XIIIE siècle : tous chrétiens ?
Tôt en contact avec le christianisme, les Scandinaves ne l’adoptent que progressivement.
Dans sa Chronique des temps passés, commencée au début du xiie siècle, le moine Nestor raconte comment en 987 le prince rus’ de Kiev Vladimir, encore païen, décide de changer de religion. S’offraient à lui trois possibilités : l’islam, le christianisme latin et le christianisme oriental. Il envoie dix hommes sages observer les trois cultes ; leur verdict est sans appel : « Nous sommes allés chez les Bulgares [musulmans], nous avons vu comment ils célèbrent dans leur temple que l’on appelle mosquée […]. Ils s’inclinent, s’assoient, regardent çà et là comme des possédés et il n’y a pas de joie parmi eux. Leur religion n’est pas bonne. Puis nous sommes allés chez les Allemands [chrétiens latins] mais nous n’avons rien vu de beau. Puis nous sommes arrivés en Grèce [chrétiens orientaux] et ils nous ont conduits là où ils servent Dieu et nous ne savions plus si nous étions dans le ciel ou sur la Terre ; car sur Terre il n’y a pas de telle splendeur. »
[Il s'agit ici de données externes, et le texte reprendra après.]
(** C6: on a board with fewer than 9 claimed squares and no completed
    lane the three scans report no winner, and [evaluate] yields the
    placing state of the mover's opponent (O after X, X after O) on the
    very board that was evaluated. *)
Theorem evaluate_passes_turn h board after :
  (claimedCount (h !!! board) < 9)%nat ->
  noCompletedLane (h !!! board) ->
  hasWinnerVertical (h !!! board) = None
  /\ hasWinnerHorizontal (h !!! board) = None
  /\ hasWinnerDiagonal (h !!! board) = None
  /\ evaluate h board after = Placing (opponent after) board
  /\ opponent X = O /\ opponent O = X.
Proof.
  intros Hcount Hno.
  destruct (noCompletedLane_scans _ Hno) as (Hv & Hh & Hd).
  repeat split; try done.
  rewrite evaluate_no_scan_result by done.
  destruct (isBoardFull (h !!! board)) eqn:Hfull; [|done].
  apply claimedCount_full in Hfull. lia.
Qed.

(** After O's move on [midGame] it is X's turn. *)
Lemma evaluate_passes_turn_witness :
  evaluate {[1%positive := midGame]} 1%positive O = Placing X 1%positive.
Proof.
  apply (evaluate_passes_turn {[1%positive := midGame]} 1%positive O).
  - vm_compute. lia.
  - apply noCompletedLaneb_true. reflexivity.
Defined.

(** C7: on a full board with no completed lane [evaluate] returns the
    terminal state with no winner (the draw) carrying that board, and
    reports no player as winner. *)
Theorem evaluate_draw h board after :
  claimedCount (h !!! board) = 9%nat ->
  noCompletedLane (h !!! board) ->
  isBoardFull (h !!! board) = true
  /\ evaluate h board after = Winner None board
  /\ (forall s, evaluate h board after <> Winner (Some s) board).
Proof.
  intros Hcount Hno.
  destruct (noCompletedLane_scans _ Hno) as (Hv & Hh & Hd).
  apply claimedCount_full in Hcount.
  rewrite evaluate_no_scan_result by done. rewrite Hcount. done.
Qed.

(** [drawnBoard] is a draw. *)
Lemma evaluate_draw_witness :
  evaluate {[1%positive := drawnBoard]} 1%positive X = Winner None 1%positive.
Proof.
  apply (evaluate_draw {[1%positive := drawnBoard]} 1%positive X).
  - reflexivity.
  - apply noCompletedLaneb_true. reflexivity.
Defined.

(** C8: [getPosition] maps the nine spaces to the (row, column) pairs of
    the table 1->(0,0) 2->(0,1) 3->(0,2) 4->(1,0) 5->(1,1) 6->(1,2)
    7->(2,0) 8->(2,1) 9->(2,2). *)
Theorem getPosition_table :
  positionPair <$> getPosition (Int 1) = Some (0, 0)
  /\ positionPair <$> getPosition (Int 2) = Some (0, 1)
  /\ positionPair <$> getPosition (Int 3) = Some (0, 2)
  /\ positionPair <$> getPosition (Int 4) = Some (1, 0)
  /\ positionPair <$> getPosition (Int 5) = Some (1, 1)
  /\ positionPair <$> getPosition (Int 6) = Some (1, 2)
  /\ positionPair <$> getPosition (Int 7) = Some (2, 0)
  /\ positionPair <$> getPosition (Int 8) = Some (2, 1)
  /\ positionPair <$> getPosition (Int 9) = Some (2, 2).
Proof. repeat split. Qed.

(** Exactly the integers 1..9 have a position. *)
Lemma getPosition_Some_range from :
  is_Some (getPosition from) <-> exists z, from = Int z /\ 1 <= z <= 9.
Proof.
  split.
  - intros [p Hp]. destruct from as [|z]; [done|]. exists z. split; [done|].
    destruct z as [|q|q]; try done.
    do 4 (destruct q as [q|q|]; try done); lia.
  - intros (z & -> & Hz).
    assert (z = 1 \/ z = 2 \/ z = 3 \/ z = 4 \/ z = 5 \/ z = 6 \/ z = 7
            \/ z = 8 \/ z = 9) as Hcases by lia.
    destruct Hcases as [->|[->|[->|[->|[->|[->|[->|[->| ->]]]]]]]]; simpl; eauto.
Qed.

(** C10: [evaluate] returns a winner state or a placing state, never the
    initial or the evaluating state; a call of [transition] in the
    evaluating state reads no input and returns with that state. *)
Theorem evaluate_leaves_evaluating h board after out lines :
  ((exists won, evaluate h board after = Winner won board)
   \/ (exists player, evaluate h board after = Placing player board))
  /\ evaluate h board after <> Initializing
  /\ (forall b a, evaluate h board after <> Evaluating b a)
  /\ transition (mkMachine (Evaluating board after) h out) lines
     = Returned (mkMachine (evaluate h board after) h out) lines.
Proof.
  assert ((exists won, evaluate h board after = Winner won board)
          \/ (exists player, evaluate h board after = Placing player board)) as H.
  { unfold evaluate.
    destruct (truthy (hasWinnerVertical (h !!! board))); [eauto|].
    destruct (truthy (hasWinnerHorizontal (h !!! board))); [eauto|].
    destruct (truthy (hasWinnerDiagonal (h !!! board))); [eauto|].
    destruct (isBoardFull (h !!! board)); eauto. }
  split; [done|].
  split; [destruct H as [[? ->]|[? ->]]; done|].
  split; [intros b a; destruct H as [[? ->]|[? ->]]; done|].
  reflexivity.
Qed.

(** ** Updating the board *)

Lemma isEmpty_empty board at_ point :
  getPosition at_ = Some point ->
  cell board (y point) (x point) = None ->
  isEmpty board at_ = Normal true.
Proof. unfold isEmpty. intros -> ->. reflexivity. Qed.

Lemma isEmpty_occupied board at_ :
  occupied board at_ -> isEmpty board at_ = Normal false.
Proof. unfold isEmpty. intros (point & q & -> & ->). reflexivity. Qed.

Lemma updateBoard_occupied symbol at_ on (h : Store) :
  occupied (h !!! on) at_ ->
  updateBoard symbol at_ on h = Normal (UpdateError (occupiedMessage at_), h).
Proof. unfold updateBoard. by intros ->%isEmpty_occupied. Qed.

Lemma updateBoard_empty symbol at_ on (h : Store) point :
  getPosition at_ = Some point ->
  cell (h !!! on) (y point) (x point) = None ->
  updateBoard symbol at_ on h =
    Normal (Updated on,
            <[on := setCell (h !!! on) (y point) (x point) (Some symbol)]> h).
Proof.
  intros Hpos Hcell. unfold updateBoard.
  by rewrite (isEmpty_empty _ _ _ Hpos Hcell), Hpos.
Qed.

Lemma updateBoard_NaN symbol on (h : Store) :
  updateBoard symbol NaN on h = Throw TypeError.
Proof. reflexivity. Qed.

(** C4, as stated, fails: X takes the empty space 5 of the caller's board
    [1]; the update succeeds, the returned board is the caller's own
    object, and the caller's board no longer has space 5 empty. *)
Lemma updateBoard_overwrites_caller_board :
  isEmpty (callerStore !!! 1%positive) (Int 5) = Normal true
  /\ exists h',
       updateBoard X (Int 5) 1%positive callerStore = Normal (Updated 1%positive, h')
       /\ cell (h' !!! 1%positive) C1 C1 = Some X
       /\ (h' !!! 1%positive : Board) <> callerStore !!! 1%positive.
Proof.
  split; [reflexivity|].
  eexists. split; [reflexivity|]. split; [reflexivity|].
  vm_compute. discriminate.
Qed.

(** C4, amended: for every board object and every empty space S,
    [updateBoard] succeeds and returns the very object it was given,
    updated in place: read through the caller's reference, the square at
    S's position now holds the mover's symbol, every other square is as
    before, and every other board of the store is untouched. *)
Theorem updateBoard_in_place symbol at_ on (h : Store) point :
  getPosition at_ = Some point ->
  cell (h !!! on) (y point) (x point) = None ->
  exists h',
    updateBoard symbol at_ on h = Normal (Updated on, h')
    /\ cell (h' !!! on) (y point) (x point) = Some symbol
    /\ (forall y' x', (y', x') <> (y point, x point) ->
                      cell (h' !!! on) y' x' = cell (h !!! on) y' x')
    /\ (forall l, l <> on -> h' !! l = h !! l).
Proof.
  intros Hpos Hcell. eexists. split; [by apply updateBoard_empty|].
  rewrite lookup_total_insert_eq. split; [apply cell_setCell_eq|]. split.
  - intros y' x' Hne. by apply cell_setCell_ne.
  - intros l Hl. by rewrite lookup_insert_ne.
Qed.

(** X takes space 5 of the empty board [1]. *)
Lemma updateBoard_in_place_witness :
  exists h',
    updateBoard X (Int 5) 1%positive callerStore = Normal (Updated 1%positive, h')
    /\ cell (h' !!! 1%positive) C1 C1 = Some X
    /\ (forall y' x', (y', x') <> (C1, C1) ->
                      cell (h' !!! 1%positive) y' x' = cell (callerStore !!! 1%positive) y' x')
    /\ (forall l, l <> 1%positive -> h' !! l = callerStore !! l).
Proof.
  apply (updateBoard_in_place X (Int 5) 1%positive callerStore (mkPosition C1 C1)).
  - reflexivity.
  - reflexivity.
Defined.

(** ** The placing loop *)

Lemma onAnswer_in_range z :
  1 <= z <= 9 -> onAnswer (Typed (Int z)) = ([], Resolves (Int z)).
Proof.
  intros Hz. unfold onAnswer, js_lt, js_gt.
  rewrite !bool_decide_eq_false_2 by lia. reflexivity.
Qed.

Lemma onAnswer_out_of_range z :
  z < 1 \/ z > 9 ->
  onAnswer (Typed (Int z)) = ([ConsoleError rangeMessage], Pending).
Proof.
  intros Hz. unfold onAnswer, js_lt, js_gt.
  destruct Hz; [rewrite (bool_decide_eq_true_2 (z < 1)) by done
               |rewrite (bool_decide_eq_true_2 (z > 9)) by done];
    by rewrite ?orb_true_r.
Qed.

Lemma onAnswer_positioned at_ :
  is_Some (getPosition at_) -> onAnswer (Typed at_) = ([], Resolves at_).
Proof.
  intros (z & -> & Hz)%getPosition_Some_range. by apply onAnswer_in_range.
Qed.

(** An out-of-range number ends the polling: the message is written, the
    promise of [getSelection] stays pending, the state and the store are as
    before, and the remaining lines are left unread. *)
Lemma pollSelection_out_of_range player on (h : Store) out z rest :
  z < 1 \/ z > 9 ->
  pollSelection player on h out (Typed (Int z) :: rest) =
    NeverSettles
      (mkMachine (Placing player on) h
         (out ++ [Question (selectQuery player); ConsoleError rangeMessage]))
      rest.
Proof.
  intros Hz. cbn [pollSelection getSelection].
  by rewrite (onAnswer_out_of_range z Hz).
Qed.

(** A selection of an occupied space is reported and the loop asks again,
    in the same state and with the same store. *)
Lemma pollSelection_occupied player on (h : Store) out at_ rest :
  occupied (h !!! on) at_ ->
  pollSelection player on h out (Typed at_ :: rest) =
    pollSelection player on h
      (out ++ [Question (selectQuery player); ConsoleError (occupiedMessage at_)])
      rest.
Proof.
  intros Hocc.
  assert (is_Some (getPosition at_)) as Hpos
    by (destruct Hocc as (point & q & -> & _); eauto).
  cbn [pollSelection getSelection].
  rewrite (onAnswer_positioned _ Hpos), (updateBoard_occupied _ _ _ _ Hocc).
  reflexivity.
Qed.

(** A selection of an empty space ends the call in the evaluating state. *)
Lemma pollSelection_empty player on (h : Store) out at_ point rest :
  getPosition at_ = Some point ->
  cell (h !!! on) (y point) (x point) = None ->
  pollSelection player on h out (Typed at_ :: rest) =
    Returned
      (mkMachine (Evaluating on player)
         (<[on := setCell (h !!! on) (y point) (x point) (Some player)]> h)
         (out ++ [Question (selectQuery player)]))
      rest.
Proof.
  intros Hpos Hcell. cbn [pollSelection getSelection].
  rewrite (onAnswer_positioned at_) by (rewrite Hpos; eauto).
  by rewrite (updateBoard_empty _ _ _ _ _ Hpos Hcell).
Qed.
Même s’il faut le prendre avec précaution, ce témoignage nous montre les contacts établis très tôt entre les populations scandinaves et les monothéismes. Avant les missionnaires, qu’on trouve en Scandinavie dès le ixe siècle, les marchands chrétiens, et en particulier frisons, très présents dans les ports, y ont fait pénétrer leur religion. A Birka par exemple, une église aurait été construite au ixe siècle pour répondre à leurs demandes.
Changer les pratiques
Déterminer à partir de quel moment les populations scandinaves sont véritablement devenues chrétiennes n’est pas aisé. Surtout, il faut distinguer christianisation et conversion. La première est un processus qui s’étend sur trois ou quatre siècles, avec des phases d’accélération – à commencer par l’expansion viking – et d’autres de transition : un temps, la religion scandinave a pu intégrer le Dieu chrétien sans renier Odin et les siens. Le moule du forgeron ci-dessus est un témoin de cette étape. Et des fouilles ont mis au jour des individus enterrés avec des symboles des deux religions. La conversion est l’acte par lequel un souverain change officiellement de religion – ce qui ne signifie pas que les habitants de son royaume font de même. C’est le cas, par exemple, du roi de Danemark Harald à la Dent bleue : il se convertit vers 960, certainement pour sceller son alliance avec l’empereur germanique qui lui avait permis de conserver le pouvoir.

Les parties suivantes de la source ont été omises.